MetAI’s competitors are a range of large and small companies that have built digital twin technologies for manufacturing. These include Siemens Digital Industries, Dassault Systèmes, Hexagon AB, Duality AI and Intagles. In the synthetic data space, there are many, many companies, including Sky Engine and Scale AI.
MetAI believes it has a unique approach to all of these.
“Unlike competitors that prioritize operational efficiencies or IoT integrations, MetAI leverages generative models and AI-driven layouts to create digital twins designed for training and implementation. “Physical AI in real operations,” said Yu. “This approach not only accelerates the creation of digital twins, but also ensures their direct use for advanced automation systems like robotics, bridging the gap between simulation and reality.”
MetAI differentiates itself by producing artificial data within its AI-enabled digital twin environments. Yu noted that it allows users to generate personalized synthetic data for specific operational requirements, making AI training and validation easier. “Instead of creating isolated datasets, MetAI builds dynamic virtual worlds (i.e. world simulators) – realistic virtual environments that function exactly like the real world,” he said .
The two-year-old startup – whose products range from vertical AI agents to digital twins – has a handful of customers and is already generating revenue by partnering with companies in the manufacturing and automation sectors, and this year she hopes to bring in $3. million for a single project, Yu said. Revenue comes from project-based revenue, product subscriptions and licensing fees related to ongoing developments, he added.

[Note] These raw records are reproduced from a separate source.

(* ===== verification/GoUrl.v ===== *)
(** The parts of Go's [net/url] the service uses: the path of a parsed
    reference, path and query escaping, and query values. *)

From S2P Require Export GoStrings.

Local Open Scope nat_scope.

Module Url.

(** ** [url.Parse], the path *)

Definition is_ctl (c : ascii) : bool := (nat_of_ascii c <? 32) || (nat_of_ascii c =? 127).
Definition is_letter (c : ascii) : bool :=
  let n := nat_of_ascii c in ((65 <=? n) && (n <=? 90)) || ((97 <=? n) && (n <=? 122)).

Definition unhex (c : ascii) : option nat :=
  let n := nat_of_ascii c in
  if is_digit c then Some (n - 48)
  else if (97 <=? n) && (n <=? 102) then Some (n - 87)
  else if (65 <=? n) && (n <=? 70) then Some (n - 55) else None.

(** [unescape] of a path or fragment, where a plus sign is itself. *)
Fixpoint unescape (s : string) : option string :=
  match s with
  | EmptyString => Some ""
  | String c s' =>
      if bool_decide (c = "%"%char) then
        match s' with
        | String a (String b r) =>
            match unhex a, unhex b with
            | Some x, Some y => String (chr (16 * x + y)) <$> unescape r
            | _, _ => None
            end
        | _ => None
        end
      else String c <$> unescape s'
  end.

(** [getScheme]: [None] is the missing scheme error. *)
Fixpoint scheme_from (first : bool) (acc s : string) : option (string * string) :=
  match s with
  | EmptyString => Some ("", acc)
  | String c s' =>
      if is_letter c then scheme_from false (acc +:+ String c "") s'
      else if is_digit c || bool_decide (c ∈ ["+"; "-"; "."]%char) then
        if first then Some ("", acc +:+ s) else scheme_from false (acc +:+ String c "") s'
      else if bool_decide (c = ":"%char) then
        if first then None else Some (acc, s')
      else Some ("", acc +:+ s)
  end.
Definition getScheme (s : string) : option (string * string) := scheme_from true "" s.

(** The check of the authority of a reference with a host is left open; the
    service's own references are paths. *)
Class Authority := authority_ok : string -> bool.

Definition parse_path `{Authority} (u : string) : option string :=
  if existsb is_ctl (chars u) then None
  else if bool_decide (u = "*") then Some "*"
  else
    match getScheme u with
    | None => None
    | Some (scheme, rest) =>
        let rest := match Cut rest "?" with Some (a, _) => a | None => rest end in
        if negb (HasPrefix rest "/") && negb (bool_decide (scheme = "")) then Some ""
        else if negb (HasPrefix rest "/") &&
                Contains (match Cut rest "/" with Some (a, _) => a | None => rest end) ":"
        then None
        else if (negb (bool_decide (scheme = "")) || negb (HasPrefix rest "///")) && HasPrefix rest "//"
        then
          let a := TrimPrefix rest "//" in
          let '(authority, rest) :=
            match Cut a "/" with Some (x, y) => (x, "/" +:+ y) | None => (a, "") end in
          if authority_ok authority then unescape rest else None
        else unescape rest
    end.

Definition Parse_Path `{Authority} (s : string) : option string :=
  match Cut s "#" with
  | None => parse_path s
  | Some (u, frag) =>
      match parse_path u with
      | None => None
      | Some p => match unescape frag with Some _ => Some p | None => None end
      end
  end.

(** ** Escaping *)

Definition upper_hex (n : nat) : ascii := if n <? 10 then chr (48 + n) else chr (55 + n).
Definition percent (c : ascii) : string :=
  let n := nat_of_ascii c in
  String "%" (String (upper_hex (n / 16)) (String (upper_hex (n mod 16)) "")).
Definition unreserved (c : ascii) : bool :=
  is_letter c || is_digit c || bool_decide (c ∈ ["-"; "_"; "."; "~"]%char).

Fixpoint QueryEscape (s : string) : string :=
  match s with
  | EmptyString => ""
  | String c s' =>
      (if bool_decide (c = " "%char) then "+"
       else if unreserved c then String c "" else percent c) +:+ QueryEscape s'
  end.

(** [url.PathEscape] keeps a few more bytes of a path segment. *)
Fixpoint PathEscape (s : string) : string :=
  match s with
  | EmptyString => ""
  | String c s' =>
      (if unreserved c || bool_decide (c ∈ ["$"; "&"; "+"; ":"; "="; "@"]%char)
       then String c "" else percent c) +:+ PathEscape s'
  end.

(** Query values: the keys with their values in order. *)
Abbreviation Values := (list (string * list string)).

Definition Lookup (q : Values) (k : string) : list string :=
  match list_find (fun p => p.1 = k) q with Some (_, (_, vs)) => vs | None => [] end.
Definition Get (q : Values) (k : string) : string := List.hd "" (Lookup q k).
Definition Has (q : Values) (k : string) : bool := existsb (fun p => bool_decide (p.1 = k)) q.
Definition Del (q : Values) (k : string) : Values := filter (fun p => p.1 <> k) q.
Definition Set_ (q : Values) (k v : string) : Values := (k, [v]) :: Del q k.

(** The order of [sort.Strings]: by bytes. *)
Fixpoint str_le (s t : string) : bool :=
  match s, t with
  | EmptyString, _ => true
  | String _ _, EmptyString => false
  | String c s', String d t' =>
      if nat_of_ascii c =? nat_of_ascii d then str_le s' t' else nat_of_ascii c <? nat_of_ascii d
  end.
Fixpoint insert_key (p : string * list string) (q : Values) : Values :=
  match q with
  | [] => [p]
  | p' :: q' => if str_le p.1 p'.1 then p :: q else p' :: insert_key p q'
  end.
Definition sort_keys (q : Values) : Values := foldr insert_key [] q.

Definition encode_pairs (q : Values) : list string :=
  flat_map (fun p => (fun v => QueryEscape p.1 +:+ "=" +:+ QueryEscape v) <$> p.2) (sort_keys q).
Definition Encode (q : Values) : string := Join (encode_pairs q) "&".

Lemma Get_Set q k v k' : Get (Set_ q k v) k' = if decide (k = k') then v else Get q k'.
Proof.
  unfold Get, Lookup, Set_, Del. simpl. case_decide; [done|].
  replace (list_find (fun p : string * list string => p.1 = k') (filter _ q))
    with (list_find (fun p : string * list string => p.1 = k') (filter (fun p => p.1 <> k) q)) by done.
  induction q as [|p q IH]; [done|]. rewrite filter_cons. cbn [list_find].
  destruct (decide (p.1 = k)) as [Hk|Hk].
  - rewrite decide_False by tauto. destruct (decide (p.1 = k')); [congruence|].
    destruct (list_find _ q) as [[i [x y]]|], (list_find _ (filter _ q)) as [[j [z w]]|]; simpl in *; done.
  - rewrite decide_True by done. cbn [list_find]. destruct (decide (p.1 = k')); [done|].
    destruct (list_find _ q) as [[i [x y]]|], (list_find _ (filter _ q)) as [[j [z w]]|]; simpl in *; done.
Qed.

(** An escaped value has no byte that could end a query, a line or an attribute. *)
Lemma QueryEscape_chars s c : c ∈ chars (QueryEscape s) ->
  unreserved c = true \/ c = "+"%char \/ c = "%"%char.
Proof.
  induction s as [|d s IH]; simpl; [by intros ?%not_elem_of_nil|].
  rewrite chars_append. intros [Hc|Hc]%elem_of_app; [|auto].
  destruct (bool_decide (d = " "%char)).
  - apply elem_of_cons in Hc as [->|?%not_elem_of_nil]; auto.
  - destruct (unreserved d) eqn:Hd.
    + apply elem_of_cons in Hc as [->|?%not_elem_of_nil]; auto.
    + assert (Hh : forall n, n < 16 -> unreserved (upper_hex n) = true).
      { intros n Hn. do 16 (destruct n as [|n]; [reflexivity|]). lia. }
      pose proof (nat_ascii_bounded d) as Hb.
      apply elem_of_cons in Hc as [->|Hc]; [auto|].
      apply elem_of_cons in Hc as [->|Hc].
      * left. apply Hh. apply Nat.Div0.div_lt_upper_bound. lia.
      * apply elem_of_cons in Hc as [->|?%not_elem_of_nil]; [|done].
        left. apply Hh. apply Nat.mod_upper_bound. lia.
Qed.

(** ** References made of plain characters

    A relative reference of letters, digits, dots, dashes, underscores and
    slashes is its own path. *)
Definition plain_byte (c : ascii) : bool :=
  is_letter c || is_digit c || bool_decide (c ∈ ["."; "/"; "_"; "-"]%char).
Definition plain (s : string) : Prop := Forall (fun c => plain_byte c = true) (chars s).

Lemma plain_byte_spec c : plain_byte c = true ->
  solid_byte c = true /\ is_ctl c = false /\ bool_decide (c ∈ ["#"; "%"; ":"; "?"; "*"; ","]%char) = false /\
  c <> chr 34 /\ c <> newline.
Proof. destruct c as [[] [] [] [] [] [] [] []]; vm_compute; intros ?; (discriminate || (repeat split; discriminate)). Qed.

Lemma plain_no s c : plain s -> plain_byte c = false -> c ∉ chars s.
Proof. intros HF Hc Hin. unfold plain in HF. rewrite Forall_forall in HF. apply HF in Hin. congruence. Qed.

Lemma plain_append s t : plain (s +:+ t) <-> plain s /\ plain t.
Proof. unfold plain. by rewrite chars_append, Forall_app. Qed.

Lemma plain_solid s : plain s -> solid s.
Proof. intros HF. apply solid_all. eapply Forall_impl; [exact HF|]. intros c Hc. by apply plain_byte_spec. Qed.

Lemma Cut_absent s m c m' : m = String c m' -> (c ∉ chars s) -> Cut s m = None.
Proof.
  intros -> Hc. destruct (Cut s (String c m')) as [[a b]|] eqn:E; [|done]. exfalso. apply Hc.
  apply Cut_sound in E as ->. rewrite !chars_append, !elem_of_app. right. left. by left.
Qed.

Lemma scheme_from_plain first acc s : plain s -> scheme_from first acc s = Some ("", acc +:+ s).
Proof.
  revert first acc. induction s as [|c s IH]; intros first acc HF; cbn [scheme_from].
  - by rewrite append_nil_r.
  - apply Forall_cons in HF as [Hc HF].
    assert (HA : forall b, scheme_from b (acc +:+ String c "") s = Some ("", acc +:+ String c s)).
    { intros b. rewrite (IH _ _ HF). by rewrite append_assoc. }
    destruct (is_letter c); [by apply HA|].
    destruct (is_digit c || _); [destruct first; [done|by apply HA]|].
    rewrite bool_decide_eq_false_2; [done|]. intros ->. by vm_compute in Hc.
Qed.

Lemma unescape_plain s : plain s -> unescape s = Some s.
Proof.
  induction s as [|c s IH]; [done|]. intros HF. apply Forall_cons in HF as [Hc HF]. cbn [unescape].
  rewrite bool_decide_eq_false_2 by (intros ->; by vm_compute in Hc). by rewrite IH.
Qed.

Lemma Parse_Path_plain `{Authority} s : plain s -> HasPrefix s "/" = false -> Parse_Path s = Some s.
Proof.
  intros HF Hs. unfold Parse_Path. rewrite (Cut_absent s "#" "#"%char "") by (done || by apply plain_no).
  unfold parse_path.
  assert (HX : existsb is_ctl (chars s) = false).
  { clear Hs. induction HF as [|c l Hc HF IH]; [done|]. simpl. rewrite IH.
    by destruct (plain_byte_spec c Hc) as (_ & -> & _). }
  rewrite HX. rewrite bool_decide_eq_false_2 by (intros ->; apply Forall_cons in HF as [HF _]; by vm_compute in HF).
  unfold getScheme. rewrite scheme_from_plain, append_nil_l by done. cbn iota beta zeta.
  rewrite (Cut_absent s "?" "?"%char "") by (done || by apply plain_no). cbn iota zeta. rewrite Hs.
  assert (HC : Contains (match Cut s "/" with Some (a, _) => a | None => s end) ":" = false).
  { unfold Contains. apply bool_decide_eq_false_2. intros [[x y] HC]. revert HC.
    rewrite (Cut_absent _ ":" ":"%char ""); [done..|]. destruct (Cut s "/") as [[a b]|] eqn:E.
    - apply Cut_sound in E as ->. apply plain_append in HF as [HF _]. by apply plain_no.
    - by apply plain_no. }
  rewrite HC. cbn [negb andb].
  assert (H2 : HasPrefix s "//" = false).
  { apply not_true_iff_false. intros [r ->]%HasPrefix_true. by vm_compute in Hs. }
  rewrite H2, andb_false_r. by apply unescape_plain.
Qed.

End Url.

“The integration of MetAI with NVIDIA Omniverse represents a transformative step for industrial digital twins and physical AI in simulations,” Nico Caprez, head of corporate development at Nvidia, said in a statement. “Their ability to create scalable environments for AI training could potentially set a new standard for industries ranging from manufacturing to robotics.” »

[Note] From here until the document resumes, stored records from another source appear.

(* ===== verification/Manifest.v ===== *)
(** [internal/bundle/manifest.go]: the immutable metadata of a stored bundle. *)

From S2P Require Export GoStrings.

Local Open Scope Z_scope.

Definition ManifestFilename : string := "manifest.json".
Definition OriginalFilename : string := "original".

Record Asset := mkAsset {
  a_CID : string;
  a_Path : string;
  a_BundlePath : string;
  a_Format : string;
  a_ContentType : string;
  a_Width : Z;
  a_Height : Z;
  a_Size : Z
}.

(** [Variants] and [Metadata] are Go maps; a nil map reads like an empty one. *)
Record Manifest := mkManifest {
  m_CID : string;
  m_Name : string;
  m_Type : string;
  m_Version : Z;
  m_Size : Z;
  m_Original : Asset;
  m_Variants : gmap string Asset;
  m_Metadata : gmap string string
}.

Definition NewFileManifest (name contentType format : string) (size : Z) : Manifest :=
  {| m_CID := ""; m_Name := name; m_Type := "file"; m_Version := 1; m_Size := size;
     m_Original := {| a_CID := ""; a_Path := ""; a_BundlePath := OriginalFilename;
                      a_Format := format; a_ContentType := contentType;
                      a_Width := 0; a_Height := 0; a_Size := size |};
     m_Variants := ∅; m_Metadata := ∅ |}.

Definition set_Path (p : string) (a : Asset) : Asset :=
  {| a_CID := a_CID a; a_Path := p; a_BundlePath := a_BundlePath a; a_Format := a_Format a;
     a_ContentType := a_ContentType a; a_Width := a_Width a; a_Height := a_Height a;
     a_Size := a_Size a |}.

(** The loop over [m.Variants] rewrites each value under its own key. *)
Definition Finalize (rootCID : string) (m : Manifest) : Manifest :=
  {| m_CID := rootCID; m_Name := m_Name m; m_Type := m_Type m; m_Version := m_Version m;
     m_Size := m_Size m;
     m_Original := set_Path ("/file/" +:+ rootCID) (m_Original m);
     m_Variants := map_imap (fun key variant =>
        Some (set_Path ("/file/" +:+ rootCID +:+ "/" +:+ key) variant)) (m_Variants m);
     m_Metadata := m_Metadata m |}.

Lemma Finalize_variant rootCID m key :
  m_Variants (Finalize rootCID m) !! key =
  set_Path ("/file/" +:+ rootCID +:+ "/" +:+ key) <$> m_Variants m !! key.
Proof. simpl. rewrite map_lookup_imap. by destruct (m_Variants m !! key). Qed.

Lemma Finalize_dom rootCID m : dom (m_Variants (Finalize rootCID m)) = dom (m_Variants m).
Proof.
  apply set_eq. intros k. rewrite !elem_of_dom, Finalize_variant. by rewrite fmap_is_Some.
Qed.
Lemma same_channels p q : (forall c, c ∈ channels -> c p = c q) -> p = q.
Proof.
  intros HC. destruct p, q.
  pose proof (HC R ltac:(by left)). pose proof (HC G ltac:(right; left)). pose proof (HC B ltac:(do 2 right; left)).
  pose proof (HC A ltac:(do 3 right; left)). cbn in *. congruence.
Qed.

(** * Properties *)

(** C20. A face in a photo is really hidden, and nothing but faces is.  Whatever faces
    were found, in whatever order and however they overlap, the picture keeps its size;
    a position beyond the fade of every face keeps its pixel; at a position inside the
    solid part of a face nothing is left of the pixel it had: every channel is within
    the means that this mask and those drawn after it put there, so it is this mask's
    mean where no later mask reaches, and those means are taken over regions that
    contain the position, with no less than the smallest radius; and elsewhere a pixel
    is within what it was and those means.  Where a position is, is exact geometry:
    pictures are up to 2^31 pixels a side, and a ten-thousandth of the squared radius
    is left for rounding. *)
Theorem face_masks `{HFl : Float64Laws} src faces minimumRadius x y :
  wf_image src -> Z.of_nat (Dx src) <= 2 ^ 31 -> Z.of_nat (Dy src) <= 2 ^ 31 -> 0 < minimumRadius ->
  (x < Dx src)%nat -> (y < Dy src)%nat ->
  let X := Z.of_nat x in
  let Y := Z.of_nat y in
  let inside f := Intersect f (Bounds src) in
  let out := blurFaceRegions src faces minimumRadius in
  let laid_over j g := cover src minimumRadius (blurFaceRegions src (take j faces) minimumRadius) g X Y in
  let masks_within k c lo hi := forall j g, (k <= j)%nat -> faces !! j = Some g -> ~ beyond (inside g) X Y ->
    lo <= c (laid_over j g) <= hi in
  (wf_image out /\ Dx out = Dx src /\ Dy out = Dy src) /\
  ((forall f, f ∈ faces -> beyond (inside f) X Y) -> NRGBAAt out X Y = NRGBAAt src X Y) /\
  (forall k f, faces !! k = Some f -> solid (inside f) X Y ->
     (forall c lo hi, c ∈ channels -> masks_within k c lo hi -> lo <= c (NRGBAAt out X Y) <= hi) /\
     ((forall j g, (k < j)%nat -> faces !! j = Some g -> beyond (inside g) X Y) -> NRGBAAt out X Y = laid_over k f) /\
     minimumRadius <= face_radius minimumRadius (inside f) /\
     In X Y (face_work src (face_radius minimumRadius (inside f)) (inside f)) = true) /\
  (forall c lo hi, c ∈ channels -> lo <= c (NRGBAAt src X Y) <= hi -> masks_within 0%nat c lo hi ->
     lo <= c (NRGBAAt out X Y) <= hi).
Proof.
  intros HW HX HY Hr Hx Hy X Y inside out laid_over masks_within.
  assert (HO : out = blurFaceRegions src (take (length faces) faces) minimumRadius) by (unfold out; by rewrite firstn_all).
  assert (HK : forall k c lo hi, c ∈ channels -> (k <= length faces)%nat ->
    lo <= c (NRGBAAt (blurFaceRegions src (take k faces) minimumRadius) X Y) <= hi -> masks_within k c lo hi ->
    lo <= c (NRGBAAt out X Y) <= hi).
  { intros k c lo hi Hc Hk Hb HM. rewrite HO. by apply (pixel_within src faces minimumRadius x y HW HX HY Hr Hx Hy c lo hi k). }
  assert (HS : forall k f, faces !! k = Some f -> solid (inside f) X Y -> (S k <= length faces)%nat /\
    In X Y (face_work src (face_radius minimumRadius (inside f)) (inside f)) = true /\
    NRGBAAt (blurFaceRegions src (take (S k) faces) minimumRadius) X Y = laid_over k f).
  { intros k f Hf HSo. split; [by eapply lookup_lt_Some|]. rewrite (picture_S src faces minimumRadius k f Hf).
    destruct (picture_ok src faces minimumRadius HW HX HY k) as (H1 & H2 & H3).
    by apply (blur_face_solid src _ minimumRadius f x y H1 HX HY H2 H3 Hr Hx Hy). }
  split; [rewrite HO; by apply picture_ok|]. split_and!.
  - intros HB. apply same_channels. intros c Hc.
    assert (HE : c (NRGBAAt src X Y) <= c (NRGBAAt out X Y) <= c (NRGBAAt src X Y)); [|lia].
    apply (HK 0%nat c); [done|lia|exact (conj (Z.le_refl _) (Z.le_refl _))|]. intros j g _ Hg HN. exfalso. apply HN, HB. by eapply list_elem_of_lookup_2.
  - intros k f Hf HSo. destruct (HS k f Hf HSo) as (Hk & HWk & HE). split_and!; [| |unfold face_radius; lia|done].
    + intros c lo hi Hc HM. apply (HK (S k) c); [done..| |].
      * rewrite HE. apply (HM k f); [lia|done|]. intros [HB|HB]; destruct HSo; [congruence|lra].
      * intros j g Hj. apply HM. lia.
    + intros HB. apply same_channels. intros c Hc.
      assert (HL : c (laid_over k f) <= c (NRGBAAt out X Y) <= c (laid_over k f)); [|lia].
      apply (HK (S k) c); [done..|rewrite HE; lia|]. intros j g Hj Hg HN. exfalso. apply HN. apply (HB j g); [lia|done].
  - intros c lo hi Hc Hb HM. apply (HK 0%nat c); [done|lia|exact Hb|exact HM].
Qed.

In 2023, MetAI collaborated with Kenmec to create digital twins for automated warehouses. MetAI’s technology claims to have significantly reduced the time required for digital twin simulations in warehouses, from thousands of hours to just 3 minutes, resulting in significant savings in operational and verification tasks.
With the latest funding, MetAI plans to expand its R&D team to accelerate the development and execution of its go-to-market strategies to meet growing demand. In addition to this, the Taiwan-based startup intends to establish an office in the United States and relocate its headquarters in the second half of 2025, Yu told TechCrunch.
“Taiwan serves as a testing ground, where we collaborate with Taiwanese industry leaders to integrate deep vertical knowledge into our models, ensuring that our solutions are both robust and scalable,” Liu said. “Given its size and demand for simulation-based solutions, we are expanding the US market due to high labor costs and operational complexities. Our expansion strategy focuses on providing both point solutions and end-to-end solutions, including SaaS offerings and vertical AI agents designed for rapid implementation in real-world scenarios within these sectors.